With their upcoming “A Concert for Rage,” Windsong is ready to channel notes of anger towards meaningful change
Feminist chorus

(This article first appeared in the Buckeye Flame)

What happens when Ohio’s feminist chorus, a prestigious university and a philosopher all get angry about racial injustice?

Audiences in northeast Ohio are about to find out as Windsong, Cleveland’s feminist chorus, has teamed up with Case Western Reserve University’s chorale and author and philosopher Dr. Myisha Cherry in “A Concert for Rage,” which will be performed on Saturday, April 27th at 6 pm at the Maltz Performing Arts Center in University Circle.

The Buckeye Flame spoke with Jessica Steuver, Windsong’s artistic director, about this unique upcoming event. To listen, click play directly below or read our (edited) conversation beneath the audio link.

For folks who don’t know about Windsong, tell us about the chorus?

Windsong is Cleveland’s feminist chorus. We are actually in our 45th year of existence this year. The chorus accepts a wide variety of people, including a lot of folks from the LGBTQ+ community. But we are open to anybody who can sing treble music and very passionate about feminism, about social justice and, of course, about singing.

How are Windsong concerts different from all other concerts?

As we work on and sing about different topics of social justice and intersectional feminism, it’s important that our message does not stop when the concert is over. We really like to use our concerts as an opportunity to give audience members and choir members resources to take the next steps based on the specific issues we are singing about.

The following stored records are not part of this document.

(** ** The scan *)

Lemma scan_bits_Some n temp base nb i j :
  0 <= i -> scan_bits n temp base nb i = Some j ->
  i <= j < i + Z.of_nat n /\ base + j < nb /\ Z.testbit temp j = false /\
  forall k, i <= k < j -> Z.testbit temp k = true.
Proof.
  revert i. induction n as [|n IH]; intros i Hi H; cbn in H; [done|].
  destruct (Z.ltb_spec (base + i) nb); [|done]. rewrite land_bit in H by done.
  destruct (Z.testbit temp i) eqn:E; cbn in H.
  - apply IH in H as (H1 & H2 & H3 & H4); [|lia]. split_and!; try lia; [done|].
    intros k Hk. destruct (Z.eq_dec k i) as [->|]; [done|]. apply H4. lia.
  - simplify_eq. split_and!; try lia. done.
Qed.

Lemma scan_bits_None n temp base nb i :
  0 <= i -> scan_bits n temp base nb i = None ->
  forall k, i <= k < i + Z.of_nat n -> base + k < nb -> Z.testbit temp k = true.
Proof.
  revert i. induction n as [|n IH]; intros i Hi H k Hk Hlt; cbn in H; [lia|].
  destruct (Z.ltb_spec (base + i) nb); [|lia]. rewrite land_bit in H by done.
  destruct (Z.testbit temp i) eqn:E; cbn in H; [|done].
  destruct (Z.eq_dec k i) as [->|]; [done|]. apply (IH (i + 1)); [lia|done|lia|done].
Qed.

(** Bit [i] of a bitmap block. *)
Definition bitmap_bit (bytes : list Z) (i : Z) : bool :=
  Z.testbit (default 0 (bytes !! Z.to_nat (i / 8))) (i mod 8).

Lemma scan_bytes_spec bytes bs nb m :
  0 <= m ->
  match scan_bytes bytes bs nb m with
  | Some (mb, j) =>
      m <= mb < m + Z.of_nat (length bytes) /\ 0 <= j < 8 /\ bs + mb * 8 + j < nb /\
      bitmap_bit bytes ((mb - m) * 8 + j) = false /\
      forall i, 0 <= i < (mb - m) * 8 + j -> bitmap_bit bytes i = true
  | None =>
      forall i, 0 <= i < Z.of_nat (length bytes) * 8 -> bs + m * 8 + i < nb -> bitmap_bit bytes i = true
  end.
Proof.
  revert m. induction bytes as [|t bytes IH]; intros m Hm; cbn [scan_bytes].
  { cbn. lia. }
  assert (forall i, 8 <= i -> bitmap_bit (t :: bytes) i = bitmap_bit bytes (i - 8)) as Hshift.
  { intros i Hi. unfold bitmap_bit. replace i with (i - 8 + 1 * 8) at 1 2 by lia.
    rewrite Z.div_add, Z.mod_add by lia. rewrite (Z.add_comm _ 1).
    pose proof (Z.div_pos (i - 8) 8 ltac:(lia) ltac:(lia)).
    by replace (Z.to_nat (1 + (i - 8) / 8)) with (S (Z.to_nat ((i - 8) / 8))) by lia. }
  assert (forall i, 0 <= i < 8 -> bitmap_bit (t :: bytes) i = Z.testbit t i) as H0.
  { intros i Hi. unfold bitmap_bit. by rewrite Z.div_small, Z.mod_small by lia. }
  destruct (Z.ltb_spec (bs + m * 8) nb); [|intros; lia].
  destruct (scan_bits 8 t (bs + m * 8) nb 0) as [j|] eqn:E.
  - apply scan_bits_Some in E as (H1 & H2 & H3 & H4); [|lia]. cbn [length]. split_and!; try lia.
    + rewrite H0 by lia. by replace ((m - m) * 8 + j) with j by lia.
    + intros i Hi. rewrite H0 by lia. apply H4. lia.
  - pose proof (scan_bits_None _ _ _ _ _ (Z.le_refl 0) E) as Hn. specialize (IH (m + 1) ltac:(lia)).
    destruct (scan_bytes bytes bs nb (m + 1)) as [[mb j]|].
    + destruct IH as (H1 & H2 & H3 & H4 & H5). cbn [length]. split_and!; try lia.
      * rewrite Hshift by lia. by replace ((mb - m) * 8 + j - 8) with ((mb - (m + 1)) * 8 + j) by lia.
      * intros i Hi. destruct (Z.lt_ge_cases i 8); [rewrite H0 by lia; apply Hn; lia|].
        rewrite Hshift by lia. apply H5. lia.
    + intros i Hi Hlt. cbn [length] in Hi. destruct (Z.lt_ge_cases i 8); [rewrite H0 by lia; apply Hn; lia|].
      rewrite Hshift by lia. apply IH; lia.
Qed.

(** ** Reading and updating a block in an operation *)

(** A state of the invariant in which exactly the blocks of [held] are in use. *)
Definition steady (held : Z -> bool) (A : list Z) (s : bcache_state) : Prop :=
  log_inv A s /\ forall b, is_held s b = held b.
Definition idle : list Z -> bcache_state -> Prop := steady (fun _ => false).

(** The caller acquired block [b] in the state [s]. *)
Definition acquired_from (A : list Z) (s : bcache_state) (b p : Z) (s1 : bcache_state) : Prop :=
  log_inv A s1 /\ step_on b s s1 /\ same_dev s s1 /\ holds s1 p b (is_pinned s b) (view s b).

(** Whoever held a block still holds it. *)
Definition keeps (s s' : bcache_state) : Prop := forall q c pin x, holds s q c pin x -> holds s' q c pin x.

Section steady.
Context (held : Z -> bool) (A : list Z).

Lemma steady_apart b s q c pin x : steady held A s -> held b = false -> holds s q c pin x -> c <> b.
Proof. intros [Hinv Hh] Hb Hq ->. destruct (holds_view _ _ _ _ _ (li_wf _ _ Hinv) Hq) as (_ & _ & E). rewrite Hh in E. congruence. Qed.

Lemma acquire_steady_wp b s :
  steady held A s -> held b = false -> ~ log_area (c_sblock s) b -> wp (cache_acquire b) (acquired_from A s b) s.
Proof.
  intros [Hinv Hh] Hb Hlog. eapply wp_mono; [apply acquire_step; [apply Hinv|apply Hinv|by rewrite Hh]|].
  intros p s1 (S & D & H). split_and!; [|done|done|done].
  apply (log_inv_step A b s s1 Hinv S D Hlog). destruct (holds_view _ _ _ _ _ (proj1 S) H) as (_ & -> & _). apply Hinv.
Qed.

(** Nothing a client sees has changed. *)
Definition unchanged (s s' : bcache_state) : Prop :=
  same_rest s s' /\ same_dev s s' /\ keeps s s' /\ forall b, view s' b = view s b /\ is_pinned s' b = is_pinned s b.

We raise money at our concerts for local organizations that tie in with our concert theme and we are all constantly, myself included, working towards this long journey of not only being better musicians and building stronger community, but also continuing that work of learning more about intersectional feminism and anti-racism.

“A Concert for Rage” sounds intriguing and also a little bit intense. Why this material and why now?

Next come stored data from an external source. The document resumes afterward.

(* ===== verification/CacheInst.v ===== *)
(** * [cache.c] keeps the promise of [fs/cache.h]

    [cache_bc] is [bcache], the structure of function pointers that [cache.c]
    exports, and [cache_spec] is the proof that it satisfies the interface
    [BlockCacheSpec] against which the inode layer is verified. *)

From Stdlib Require Import ZArith Lia.
From stdpp Require Import base tactics numbers gmap list.
From S2P Require Import Prelude FsDefs BlockCache Cache CacheProofs CacheCrash CacheClient CacheBitmap.

Local Open Scope Z_scope.

(** [bcache]. *)
Definition cache_bc : BlockCache bcache_state :=
  mkBlockCache _ cache_acquire cache_release cache_begin_op cache_sync cache_end_op cache_alloc cache_free
    (fun p => b ← load_blk p; mret (data b)) set_data.

(** ** The abstract view of the cache *)

Section rep.
Context (sb : SuperBlock) (A : list Z) (ctx : Z).

(** A block that is neither part of the log nor of the bitmap. *)
Definition client_block (b : Z) : Prop :=
  0 <= b < sb_num_blocks sb /\ ~ log_area sb b /\ forall c, 0 <= c < sb_num_blocks sb -> b <> bitmap_block sb c.
Lemma fill_vectors_wp own r F U m newsp sp args envs :
  attached own r F U m -> newsp mod 16 = 0 -> newsp + (Z.of_nat (length args) + Z.of_nat (length envs) + 3) * 8 <= sp ->
  sp + Z.of_nat (length (pushed envs ++ pushed args)) = USERTOP -> Forall no_nul args -> Forall no_nul envs ->
  ublock m U newsp (replicate (Z.to_nat (sp - newsp)) 0 ++ (pushed envs ++ pushed args)) ->
  wp (fill_vectors newsp sp (Z.of_nat (length args)) (Z.of_nat (length envs))) (fun _ m' => attached own r F U m' /\ evolves newsp own F m U own F m' U /\
    stack_layout m' U newsp args envs) m.
Proof.
  intros Hat Hal Hsp Htop Ha He HB. set (argc := Z.of_nat (length args)) in *. set (envc := Z.of_nat (length envs)) in *.
  assert (forall x, newsp <= x < USERTOP -> is_Some (U !! (x / PAGE_SIZE))) as Hmap.
  { intros x Hx. eapply ublock_mapped; [exact HB|]. rewrite length_app, length_replicate. lia. }
  apply ublock_app in HB as [HZ HS]. rewrite length_replicate in HS. replace (newsp + Z.of_nat (Z.to_nat (sp - newsp))) with sp in HS by lia. rewrite length_app in Htop.
  pose proof HS as [HE HA]%ublock_app. rewrite (pushed_zstrings envs) in HE, HA. rewrite (pushed_zstrings args) in HA. unfold fill_vectors.
  replace (Z.to_nat argc) with (length args) by lia. replace (Z.to_nat envc) with (length envs) by lia.
  assert (ublock m U (newsp + 8 + argc * 8) (words [0])) as Z1.
  { pose proof (ublock_zeros _ _ _ _ (Z.to_nat (8 + argc * 8)) 8 HZ ltac:(lia)) as H. by replace (newsp + 8 + argc * 8) with (newsp + Z.of_nat (Z.to_nat (8 + argc * 8))) by lia. }
  assert (ublock m U (newsp + 8 + (argc + 1) * 8 + envc * 8) (words [0])) as Z2.
  { pose proof (ublock_zeros _ _ _ _ (Z.to_nat (8 + (argc + 1) * 8 + envc * 8)) 8 HZ ltac:(lia)) as H.
    by replace (newsp + 8 + (argc + 1) * 8 + envc * 8) with (newsp + Z.of_nat (Z.to_nat (8 + (argc + 1) * 8 + envc * 8))) by lia. }
  rewrite <-(length_reverse envs). wp_prim. eapply wp_mono; [apply (fill_vector_wp own r F U (reverse envs) _ sp m Hat HE);
    [rewrite <-pushed_zstrings; lia|by apply Forall_reverse|rewrite length_reverse; lia|intros x Hx; rewrite length_reverse in Hx; apply Hmap; lia]|].
  rewrite length_reverse. intros sp1 m1 (-> & Hat1 & VE & V1 & K1). rewrite <-(length_reverse args) at 1.
  wp_prim. eapply wp_mono; [apply (fill_vector_wp own r F U (reverse args) (newsp + 8) _ m1 Hat1);
    [apply K1; [exact HA|lia]|rewrite <-!pushed_zstrings; lia|by apply Forall_reverse|rewrite length_reverse; lia
    |intros x Hx; rewrite length_reverse in Hx; apply Hmap; lia]|].
  rewrite length_reverse. intros sp2 m2 (-> & Hat2 & VA & V2 & K2).
  eapply wp_mono; [apply (user_store_wp own r F U (le_bytes 8 argc) newsp m2 Hat2); intros x Hx; rewrite length_le_bytes in Hx; apply Hmap; lia|].
  intros [] m3 [Hat3 W3]. assert (Z.of_nat (length (le_bytes 8 argc)) = 8) as E8 by (by rewrite length_le_bytes).
  split; [done|]. split; [eapply evolves_trans; [eapply evolves_mono; [|exact V1]; lia|eapply evolves_trans; [eapply evolves_mono; [|exact V2]; lia|eapply evolves_wrote; [exact W3|done|lia]]]|].
  assert (forall a x, ublock m2 U a x -> newsp + 8 <= a -> ublock m3 U a x) as K3 by (intros a x Hx Hd; eapply ublock_kept; [exact W3|exact Hx|lia]).
  split; [done| |exact Hmap]. set (es := reverse (addrs sp (reverse envs))) in *. set (ar := reverse (addrs _ (reverse args))) in *.
  assert (length es = length envs) as Les by (unfold es; by rewrite length_reverse, length_addrs, length_reverse).
  assert (length ar = length args) as Lar by (unfold ar; by rewrite length_reverse, length_addrs, length_reverse).
  exists ar, es. split_and!.
  - change (ublock m3 U newsp (words ([argc] ++ (ar ++ [0] ++ es ++ [0])))). rewrite !words_app, !ublock_app, !length_words, Les, Lar. cbn [length].
    split_and!.
    + cbn [words fmap list_fmap concat]. rewrite app_nil_r. eapply ublock_new. exact W3.
    + apply K3; [|lia]. replace (newsp + Z.of_nat (8 * 1)) with (newsp + 8) by lia. exact VA.
    + apply K3; [|lia]. replace (newsp + Z.of_nat (8 * 1) + Z.of_nat (8 * length args)) with (newsp + 8 + argc * 8) by lia.
      apply K2; [|lia]. apply K1; [exact Z1|]. rewrite length_words. cbn [length]. lia.
    + apply K3; [|lia]. replace (newsp + Z.of_nat (8 * 1) + Z.of_nat (8 * length args) + Z.of_nat (8 * 1)) with (newsp + 8 + (argc + 1) * 8) by lia.
      apply K2; [exact VE|lia].
    + apply K3; [|lia]. replace (newsp + Z.of_nat (8 * 1) + Z.of_nat (8 * length args) + Z.of_nat (8 * 1) + Z.of_nat (8 * length envs)) with (newsp + 8 + (argc + 1) * 8 + envc * 8) by lia.
      apply K2; [|lia]. apply K1; [exact Z2|lia].
  - rewrite <-(reverse_involutive args). apply Forall2_reverse, addrs_strings; [lia|]. apply K3; [|lia]. apply K2; [|lia]. apply K1; [|lia]. exact HA.
  - rewrite <-(reverse_involutive envs). apply Forall2_reverse, addrs_strings; [lia|]. apply K3; [|lia]. apply K2; [|lia]. apply K1; [exact HE|lia].
Qed.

I was inspired by Dr. Myisha Cherry’s book, The Case for Rage: Why Anger is Essential to Anti-Racist Struggle. Something about it just really hit me as a cis white woman who is genuinely passionate about creating as much equity and inclusivity as I can in all the spaces that I have any control over. Reading that book reinforced how much more I still have to learn and grow. And that’s a continuous, lifelong messy process.

But also, the big takeaway from the book is that the concept of rage oftentimes is seen as a bad word. We’re taught that we shouldn’t be angry: only love, peace, et cetera. One very important tenet of Myisha Cherry’s book is what she calls Lordean rage, based on the poet Audre Lorde. It is that rage is not a bad thing. If you are so angry about injustice, that doesn’t mean you’re full of hate.

With “A Concert for Rage,” we have selected pieces that highlight different parts of Cherry’s work in terms of how we can’t just have this blind, untethered rage. We have to kind of channel our rage into goal-setting, solidarity and next steps. We also have a plentiful amount of resources for the audience. So if they got anything from this concert, they too can carry on with their journey about how to be anti-racist and inclusive.

The concert ends. Audiences will leave the space. How do you want them leaving? What do you want them to get out of this experience?

I would like it if audience members felt moved enough by the stories that the music is telling to then really look inside themselves and account for their own privilege and account for the fact that everybody constantly still has more to learn. There really is no end to it. This is just a constant conscious work of being anti-racist and being inclusive.

We have many groups involved in this concert. The two main collaborators here are Windsong and Case Western Reserve University’s University Chorale, which I also have the pleasure of directing. We also have a lot of guest singers coming in from other local Cleveland organizations and ensembles. So we are really trying to utilize that idea of solidarity by reaching out to our community members to not just listen, but also to sing.

And one of the most exciting things about this concert is that we are going to have Myisha Cherry there with us. She’s going to be doing an audience talkback session about halfway through the concert and a book-signing afterwards.

The final piece of the concert is a long, beautiful piece called “Weather” by Dr. Rollo Dilworth, using the words from the poem “Weather” by Claudia Rankine. The whole work is based on the chaos intersecting in 2020 with the pandemic and the increased visibility of Black people killed by police. It is such a powerful, thoughtful work of art. And we get to actually also have the opportunity to Zoom with Rollo Dilworth to hear more about all this stuff from the culture bearers who created it.